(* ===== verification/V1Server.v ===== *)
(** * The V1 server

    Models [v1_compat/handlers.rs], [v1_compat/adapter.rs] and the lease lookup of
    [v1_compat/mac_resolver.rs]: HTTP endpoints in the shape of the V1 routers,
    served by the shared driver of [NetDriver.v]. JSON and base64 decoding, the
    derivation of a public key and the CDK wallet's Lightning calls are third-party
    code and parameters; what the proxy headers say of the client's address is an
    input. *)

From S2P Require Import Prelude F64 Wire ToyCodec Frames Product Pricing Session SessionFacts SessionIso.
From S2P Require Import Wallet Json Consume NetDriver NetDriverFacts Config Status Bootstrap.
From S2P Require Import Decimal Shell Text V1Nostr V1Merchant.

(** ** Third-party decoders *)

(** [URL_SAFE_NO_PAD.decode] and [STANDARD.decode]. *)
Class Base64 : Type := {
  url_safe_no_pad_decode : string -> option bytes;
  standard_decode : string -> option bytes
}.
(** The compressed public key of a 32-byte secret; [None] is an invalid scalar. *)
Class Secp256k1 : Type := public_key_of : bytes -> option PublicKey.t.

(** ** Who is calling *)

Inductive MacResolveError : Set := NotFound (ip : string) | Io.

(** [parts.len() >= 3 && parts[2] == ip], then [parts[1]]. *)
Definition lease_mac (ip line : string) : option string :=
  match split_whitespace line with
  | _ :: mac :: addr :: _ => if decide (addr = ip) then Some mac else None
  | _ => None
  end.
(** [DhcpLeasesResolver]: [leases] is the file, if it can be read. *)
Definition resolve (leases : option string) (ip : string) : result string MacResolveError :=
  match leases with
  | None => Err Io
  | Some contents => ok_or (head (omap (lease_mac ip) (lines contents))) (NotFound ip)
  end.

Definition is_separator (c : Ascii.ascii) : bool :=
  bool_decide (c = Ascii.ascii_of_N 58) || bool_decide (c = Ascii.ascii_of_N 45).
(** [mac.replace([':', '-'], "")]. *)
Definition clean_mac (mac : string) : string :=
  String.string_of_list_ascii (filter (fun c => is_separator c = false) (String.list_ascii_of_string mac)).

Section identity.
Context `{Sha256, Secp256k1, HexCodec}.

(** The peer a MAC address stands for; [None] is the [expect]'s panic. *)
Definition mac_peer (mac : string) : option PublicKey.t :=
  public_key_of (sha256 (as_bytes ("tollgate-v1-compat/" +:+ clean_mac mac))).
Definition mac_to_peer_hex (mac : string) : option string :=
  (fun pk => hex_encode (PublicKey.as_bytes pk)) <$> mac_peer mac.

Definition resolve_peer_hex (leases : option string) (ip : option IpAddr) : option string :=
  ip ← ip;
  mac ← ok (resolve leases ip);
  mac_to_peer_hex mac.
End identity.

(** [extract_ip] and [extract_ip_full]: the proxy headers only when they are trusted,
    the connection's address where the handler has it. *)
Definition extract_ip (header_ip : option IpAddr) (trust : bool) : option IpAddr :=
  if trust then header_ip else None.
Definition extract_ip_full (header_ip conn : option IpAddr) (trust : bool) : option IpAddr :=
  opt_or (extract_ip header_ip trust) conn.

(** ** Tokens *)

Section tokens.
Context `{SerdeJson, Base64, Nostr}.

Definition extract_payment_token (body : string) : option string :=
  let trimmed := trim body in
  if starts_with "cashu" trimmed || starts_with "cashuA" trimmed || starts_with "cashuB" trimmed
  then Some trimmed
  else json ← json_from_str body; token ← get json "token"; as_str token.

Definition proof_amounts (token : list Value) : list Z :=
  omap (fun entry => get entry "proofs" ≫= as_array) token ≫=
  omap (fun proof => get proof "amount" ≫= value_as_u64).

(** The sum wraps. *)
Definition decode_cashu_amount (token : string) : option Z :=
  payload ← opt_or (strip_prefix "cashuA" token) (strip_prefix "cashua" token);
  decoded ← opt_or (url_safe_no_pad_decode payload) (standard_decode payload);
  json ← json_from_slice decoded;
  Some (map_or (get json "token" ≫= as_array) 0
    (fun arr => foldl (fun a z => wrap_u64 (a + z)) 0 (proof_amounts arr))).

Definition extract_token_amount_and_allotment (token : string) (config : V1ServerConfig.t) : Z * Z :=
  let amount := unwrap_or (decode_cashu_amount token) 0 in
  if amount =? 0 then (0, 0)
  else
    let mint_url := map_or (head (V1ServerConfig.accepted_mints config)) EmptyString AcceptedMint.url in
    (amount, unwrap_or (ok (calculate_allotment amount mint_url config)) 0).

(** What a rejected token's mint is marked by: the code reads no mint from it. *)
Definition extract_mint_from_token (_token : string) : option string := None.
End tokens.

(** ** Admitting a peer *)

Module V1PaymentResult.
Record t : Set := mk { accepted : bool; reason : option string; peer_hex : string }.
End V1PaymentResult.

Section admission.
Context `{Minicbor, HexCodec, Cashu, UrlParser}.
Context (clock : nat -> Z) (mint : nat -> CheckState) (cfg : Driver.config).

■ EXERCISE DETAILS:
Looking at the data above, show all lines where the word "else" occurs.

■ RESULT OF THE EXERCISE:
  | _ :: mac :: addr :: _ => if decide (addr = ip) then Some mac else None
  if trust then header_ip else None.
  else json ← json_from_str body; token ← get json "token"; as_str token.
  else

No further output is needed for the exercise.